This cucumber tomato salad is a simple, fresh, and refreshing dish made with crisp cucumbers, juicy tomatoes, and red onion, all tossed in a tangy homemade dressing. It’s quick to prepare and perfect as a light summer side.
Author:dinner
Prep Time:15 minutes
Cook Time:0 minutes
Total Time:15 minutes
Yield:4 servings 1x
Category:Salad
Method:Mixing
Cuisine:American
Diet:Vegetarian
Ingredients
Scale
1 English cucumber, no need to peel
10 ounces grape or cherry tomatoes, halved
1/2 small red onion, thinly sliced (about 1/2 cup)
2 tablespoons olive oil
2 tablespoons red wine vinegar
1 teaspoon honey
1/2 teaspoon kosher salt
1/4 teaspoon black pepper
1 tablespoon fresh herbs (parsley, dill, or basil), optional
Instructions
Slice cucumber into half rounds about 1/4 inch thick.
Place cucumber, tomatoes, and red onion in a medium bowl.
Whisk olive oil, red wine vinegar, honey, salt, and pepper in a small bowl.

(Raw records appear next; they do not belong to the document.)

(** One more edit of the target costs an alignment at most one more. *)
Lemma aligned_edit (s t : str) (n : nat) :
  aligned s t n → ∀ u, edit t u → ∃ m, m ≤ S n ∧ aligned s u m.
Proof.
  induction 1 as [|a b s t n Hst IH|b s t n Hst IH|a s t n Hst IH];
    intros u Hu.
  - apply edit_inv in Hu
      as [(y & ->)|[(x & Hx)|[(x & y & r & Hx & _)|(x & r & r' & Hx & _)]]];
      try discriminate.
    exists 1. split; [lia|]. apply aligned_insert, aligned_nil.
  - pose proof (subst_cost_le a b) as Hab.
    apply edit_inv in Hu
      as [(y & ->)|[(x & Hx)|[(x & y & r & Hx & ->)|(x & r & r' & Hx & -> & Hr)]]].
    + exists (S (n + subst_cost a b)). split; [lia|].
      apply aligned_insert, aligned_pair, Hst.
    + injection Hx as -> ->. exists (S n). split; [lia|].
      apply aligned_delete, Hst.
    + injection Hx as -> ->. exists (n + subst_cost a y).
      pose proof (subst_cost_le a y). split; [lia|].
      apply aligned_pair, Hst.
    + injection Hx as -> ->. destruct (IH _ Hr) as (m & Hm & Hal).
      exists (m + subst_cost a x). split; [lia|]. apply aligned_pair, Hal.
  - apply edit_inv in Hu
      as [(y & ->)|[(x & Hx)|[(x & y & r & Hx & ->)|(x & r & r' & Hx & -> & Hr)]]].
    + exists (S (S n)). split; [lia|]. apply aligned_insert, aligned_insert, Hst.
    + injection Hx as -> ->. exists n. split; [lia|]. exact Hst.
    + injection Hx as -> ->. exists (S n). split; [lia|].
      apply aligned_insert, Hst.
    + injection Hx as -> ->. destruct (IH _ Hr) as (m & Hm & Hal).
      exists (S m). split; [lia|]. apply aligned_insert, Hal.
  - destruct (IH _ Hu) as (m & Hm & Hal).
    exists (S m). split; [lia|]. apply aligned_delete, Hal.
Qed.

Lemma transforms_aligned (n : nat) (s t : str) :
  transforms n s t → ∃ m, m ≤ n ∧ aligned s t m.
Proof.
  induction 1 as [s|n s t u _ (m & Hm & Hal) Htu].
  - exists 0. split; [lia|apply aligned_refl].
  - destruct (aligned_edit _ _ _ Hal _ Htu) as (m' & Hm' & Hal').
    exists m'. split; [lia|exact Hal'].
Qed.

(** No chain of edits from [s] to [t] is shorter than [lev s t]. *)
Lemma transforms_lev_le (n : nat) (s t : str) :
  transforms n s t → lev s t ≤ n.
Proof.
  intros H. destruct (transforms_aligned _ _ _ H) as (m & Hm & Hal).
  apply aligned_lev in Hal. lia.
Qed.

Lemma lev_rev_le (s t : str) : lev (rev s) (rev t) ≤ lev s t.
Proof. apply transforms_lev_le, transforms_rev, transforms_lev. Qed.

Lemma lev_rev (s t : str) : lev (rev s) (rev t) = lev s t.
Proof.
  apply Nat.le_antisymm; [apply lev_rev_le|].
  rewrite <- (rev_involutive s), <- (rev_involutive t) at 1.
  apply lev_rev_le.
Qed.

(** The table's answer is the recurrence's. *)
Lemma distance_lev (s t : str) : distance s t = lev s t.
Proof. rewrite distance_lev_rev. apply lev_rev. Qed.

End ScriptFacts.

(** ** Properties of the edit distance *)

Section DistanceFacts.

Import Levenshtein Reference TableFacts ScriptFacts.

(** The distance obeys the triangle inequality: chains of edits compose. *)
Lemma distance_triangle (a b c : str) :
  distance a c ≤ distance a b + distance b c.
Proof.
  rewrite !distance_lev.
  apply transforms_lev_le.
  eapply transforms_trans; apply transforms_lev.
Qed.

Lemma distance_here (s : str) : distance s s = 0.
Proof.
  rewrite distance_lev. pose proof (transforms_lev_le 0 s s (transforms_refl s)).
  lia.
Qed.

End DistanceFacts.

(** C6: the distance is the Levenshtein distance.  Some chain of
    [distance a b] single-character insertions, deletions and substitutions
    turns [a] into [b], no chain does it in fewer, and the value is the one
    the textbook recurrence gives.  The unit is the code point and nothing
    is normalised: a change of case is one substitution, a precomposed
    letter and its decomposed spelling are two edits apart, and a dropped
    vowel sign is one deletion. *)
Theorem distance_is_levenshtein :
  (∀ a b : str,
     Reference.transforms (Levenshtein.distance a b) a b ∧
     (∀ n, Reference.transforms n a b → Levenshtein.distance a b ≤ n) ∧
     Levenshtein.distance a b = Reference.lev a b) ∧
  Levenshtein.distance [65]%N [97]%N = 1 ∧
  Levenshtein.distance [233]%N [101; 769]%N = 2 ∧
  Levenshtein.distance [2325; 2366; 2350]%N [2325; 2350]%N = 1.
Proof.
  split; [|repeat split; reflexivity].
  intros a b. rewrite ScriptFacts.distance_lev. split; [|split].
  - apply ScriptFacts.transforms_lev.
  - intros n. apply ScriptFacts.transforms_lev_le.
  - reflexivity.
Qed.

(** One insertion turns "कम" into "काम", so their distance is at most 1. *)
Lemma distance_is_levenshtein_witness :
  Reference.transforms 1 [2325; 2350]%N [2325; 2366; 2350]%N ∧
  Levenshtein.distance [2325; 2350]%N [2325; 2366; 2350]%N ≤ 1.
Proof.
  assert (H : Reference.transforms 1 [2325; 2350]%N [2325; 2366; 2350]%N).
  { eapply Reference.transforms_step; [apply Reference.transforms_refl|].
    apply (Reference.edit_insert [2325]%N [2350]%N 2366%N). }
  split; [exact H|].
  exact (proj1 (proj2 (proj1 distance_is_levenshtein _ _)) 1 H).
Defined.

Pour dressing over vegetables and toss gently to combine.
Add fresh herbs if using and mix lightly.
Serve immediately or chill for 1–2 hours before serving.
Notes
You can use chopped whole tomatoes instead of cherry tomatoes.
Soak onion in ice water for 5 minutes to reduce sharpness if desired.
Best eaten fresh, but can be stored short-term as vegetables release liquid over time.